Camellia sinensis. Getty Images

Camellia sinensis

  • Botanical name: Camellia sinensis
  • Plant Type: Shrub, Evergreen
Flower colour:


Foliage colour:


Camellias are popular winter- and spring-flowering shrubs, bearing masses of colourful blooms when little else in in flower. 


Camellia sinensis is an evergreen shrub, widely grown in many parts of the world for the production of tea. It’s native to China, Japan and Korea. It has attractive, serrated leaves and bears small, fragrant, white flowers with gold stamens in autumn.

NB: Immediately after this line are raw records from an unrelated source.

(* ===== verification/ClientSpec.v ===== *)
(** * What the package relies on of the Aerospike client

    [ClientSpec] is the interface between the engine and a cluster: a view of the state as a
    map of records, what each operation does to it when it returns and when it raises, and a
    [healthy] predicate for a connected cluster without faults.  A failed write may or may not
    have been applied.  Batch operations are one step. *)

From S2P Require Import Prelude Errors Keys Crc32 Runtime.

(** The bins of an operation list; a later entry for the same bin wins. *)
Definition dict_of (l : bin_list) : bins := foldl (fun m b => <[fst b := snd b]> m) ∅ l.

(** The record after a write of [l]: with the exists policy the package uses, a write creates the
    record or updates it, and an update keeps the bins it does not name. *)
Definition merged (old : option bins) (l : bin_list) : bins := dict_of l ∪ default ∅ old.

(** The bins of a record that a read names. *)
Definition project (names : list string) (b : bins) : bins := filter (fun x => fst x ∈ names) b.

(** Payload bytes of a write. *)
Definition payload_size (l : bin_list) : Z :=
  foldr (fun b acc => match snd b with BBytes x => Z.of_nat (length x) + acc | _ => acc end) 0 l.

Section effects.
Context {C : Type} (store : C -> gmap key bins).

Definition written (k : key) (l : bin_list) (c c' : C) : Prop :=
  store c' !! k = Some (merged (store c !! k) l).

(** The effect of one batch entry that succeeded. *)
Definition applied (op : batch_op) (c c' : C) : Prop :=
  match op with
  | BWrite k l _ _ => written k l c c'
  | BRemove k => store c' !! k = None
  end.

Definition untouched (k : key) (c c' : C) : Prop := store c' !! k = store c !! k.
End effects.

(** One entry of a batch read that found its record. *)
Definition read_hit (st : gmap key bins) (names : list string) (k : key) (r : batch_rec) : Prop :=
  br_result r = 0 /\ exists b, st !! k = Some b /\ br_record r = Some (project names b).

Definition read_miss (r : batch_rec) : Prop := br_result r <> 0.

Class ClientSpec (C : Type) `{AerospikeClient C} := {
  store : C -> gmap key bins;
  healthy : C -> Prop;
  capacity : C -> Z;

  (** Reads do not change the records. *)
  get_store k c : store (snd (client_get k c)) = store c;
  select_store k names c : store (snd (client_select k names c)) = store c;
  batch_read_store ks names c : store (snd (client_batch_read ks names c)) = store c;
  touch_store k ttl wp c : store (snd (client_touch k ttl wp c)) = store c;

  (** A read that returns, returns what is there; [RecordNotFound] means there is none. *)
  get_ok k c b : fst (client_get k c) = inr b -> store c !! k = Some b;
  get_missing k c e :
    fst (client_get k c) = inl e -> isinstance e RecordNotFound = true -> store c !! k = None;
  select_ok k names c b :
    fst (client_select k names c) = inr b ->
    exists full, store c !! k = Some full /\ b = project names full;
  select_missing k names c e :
    fst (client_select k names c) = inl e -> isinstance e RecordNotFound = true ->
    store c !! k = None;
  batch_read_ok ks names c recs :
    fst (client_batch_read ks names c) = inr recs ->
    Forall2 (fun k r => read_hit (store c) names k r \/ read_miss r) ks recs;
  touch_ok k ttl wp c : fst (client_touch k ttl wp c) = inr tt -> is_Some (store c !! k);

  (** Writes change only the records they name, and as they say when they return. *)
  put_frame k l ttl wp c k' :
    k' <> k -> untouched store k' c (snd (client_put k l ttl wp c));
  put_ok k l ttl wp c :
    fst (client_put k l ttl wp c) = inr tt -> written store k l c (snd (client_put k l ttl wp c));
  put_doubt k l ttl wp c :
    untouched store k c (snd (client_put k l ttl wp c)) \/
    written store k l c (snd (client_put k l ttl wp c));
  operate_frame k l ttl wp c k' :
    k' <> k -> untouched store k' c (snd (client_operate k l ttl wp c));
  operate_ok k l ttl wp c :
    fst (client_operate k l ttl wp c) = inr tt -> written store k l c (snd (client_operate k l ttl wp c));
  operate_doubt k l ttl wp c :
    untouched store k c (snd (client_operate k l ttl wp c)) \/
    written store k l c (snd (client_operate k l ttl wp c));
  batch_write_frame ops c k' :
    k' ∉ (batch_key <$> ops) -> untouched store k' c (snd (client_batch_write ops c));
  batch_write_doubt ops c op :
    NoDup (batch_key <$> ops) -> op ∈ ops ->
    untouched store (batch_key op) c (snd (client_batch_write ops c)) \/
    applied store op c (snd (client_batch_write ops c));
  batch_write_ok ops c codes :
    NoDup (batch_key <$> ops) -> fst (client_batch_write ops c) = inr codes ->
    Forall2 (fun op code => code = 0 -> applied store op c (snd (client_batch_write ops c)))
            ops codes;
  remove_frame k c k' : k' <> k -> untouched store k' c (snd (client_remove k c));
  remove_ok k c : fst (client_remove k c) = inr tt -> store (snd (client_remove k c)) !! k = None;
  remove_missing k c e :
    fst (client_remove k c) = inl e -> isinstance e RecordNotFound = true ->
    store (snd (client_remove k c)) !! k = None;
  remove_doubt k c :
    untouched store k c (snd (client_remove k c)) \/ store (snd (client_remove k c)) !! k = None;

  (** A healthy cluster answers every request, and stays healthy. *)
  healthy_get k c : healthy c ->
    healthy (snd (client_get k c)) /\ capacity (snd (client_get k c)) = capacity c /\
    match store c !! k with
    | Some b => fst (client_get k c) = inr b
    | None => exists e, fst (client_get k c) = inl e /\ isinstance e RecordNotFound = true
    end;
  healthy_select k names c : healthy c ->
    healthy (snd (client_select k names c)) /\
    capacity (snd (client_select k names c)) = capacity c /\
    match store c !! k with
    | Some b => fst (client_select k names c) = inr (project names b)
    | None => exists e, fst (client_select k names c) = inl e /\ isinstance e RecordNotFound = true
    end;
  healthy_batch_read ks names c : healthy c ->
    healthy (snd (client_batch_read ks names c)) /\
    capacity (snd (client_batch_read ks names c)) = capacity c /\
    exists recs, fst (client_batch_read ks names c) = inr recs /\
      Forall2 (fun k r => match store c !! k with
                          | Some _ => read_hit (store c) names k r
                          | None => read_miss r
                          end) ks recs;
  healthy_put k l ttl wp c : healthy c -> payload_size l <= capacity c ->
    healthy (snd (client_put k l ttl wp c)) /\
    capacity (snd (client_put k l ttl wp c)) = capacity c /\
    fst (client_put k l ttl wp c) = inr tt;
  healthy_touch k ttl wp c : healthy c ->
    healthy (snd (client_touch k ttl wp c)) /\
    capacity (snd (client_touch k ttl wp c)) = capacity c /\
    match store c !! k with
    | Some _ => fst (client_touch k ttl wp c) = inr tt
    | None => exists e, fst (client_touch k ttl wp c) = inl e /\ isinstance e RecordNotFound = true
    end;
  healthy_operate k l ttl wp c : healthy c -> payload_size l <= capacity c ->
    healthy (snd (client_operate k l ttl wp c)) /\
    capacity (snd (client_operate k l ttl wp c)) = capacity c /\
    fst (client_operate k l ttl wp c) = inr tt;
  healthy_batch_write ops c : healthy c ->
    Forall (fun op => match op with
                      | BWrite _ l _ _ => payload_size l <= capacity c
                      | BRemove _ => True
                      end) ops ->
    healthy (snd (client_batch_write ops c)) /\
    capacity (snd (client_batch_write ops c)) = capacity c /\
    exists codes, fst (client_batch_write ops c) = inr codes /\
      Forall2 (fun op code => match op with
                              | BWrite _ _ _ _ => code = 0
                              | BRemove k =>
                                  NoDup (batch_key <$> ops) ->
                                  store (snd (client_batch_write ops c)) !! k = None
                              end) ops codes;
  healthy_remove k c : healthy c ->
    healthy (snd (client_remove k c)) /\ capacity (snd (client_remove k c)) = capacity c /\
    match store c !! k with
    | Some _ => fst (client_remove k c) = inr tt
    | None => exists e, fst (client_remove k c) = inl e /\ isinstance e RecordNotFound = true
    end
}.

(** ** Lemmas on bins *)

Lemma dict_of_snoc l n v : dict_of (l ++ [(n, v)]) = <[n := v]> (dict_of l).
Proof. unfold dict_of. by rewrite foldl_app. Qed.

Lemma merged_named old l n v : dict_of l !! n = Some v -> merged old l !! n = Some v.
Proof.
  intros Hn. unfold merged. rewrite lookup_union, Hn. by destruct (default ∅ old !! n).
Qed.

Lemma merged_other old l n : dict_of l !! n = None -> merged old l !! n = default ∅ old !! n.
Proof.
  intros Hn. unfold merged. rewrite lookup_union, Hn. by destruct (default ∅ old !! n).
Qed.

Lemma project_lookup names b n : n ∈ names -> project names b !! n = b !! n.
Proof.
  intros Hn. unfold project. destruct (b !! n) as [v|] eqn:E.
  - by apply map_lookup_filter_Some.
  - apply map_lookup_filter_None. by left.
Qed.

Lemma payload_size_app l l' : payload_size (l ++ l') = payload_size l + payload_size l'.
Proof.
  induction l as [|[n v] l IH]; simpl; [done|]. unfold payload_size in *. simpl.
  rewrite IH. destruct v; lia.
Qed.

#[export] Hint Resolve merged_named : model.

The young leaves can be picked in spring and dried to make your own tea.

Grow your own tea

Grow Camellia sinensis in a partially shaded spot in moist, acidic soil. If you don’t have acid soil in your garden, you can grow camellia in a pot, filled with peat-free ericaceous compost. For best results, grow beside a wall, which will protect it from the harshest winter weather. Avoid exposure to strong morning sun, which can damage flower buds after a frost, and cold dry winds. Make sure the soil is kept moist in dry weather to prevent bud drop. Feed with a balanced fertiliser in spring and early summer and mulch once a year with bark or leaf mould. Water potted plants with rainwater, which helps keep the pH of the compost low (acidic). 

Camellia sinensis is frost hardy but may need protecting with fleece during severe winters.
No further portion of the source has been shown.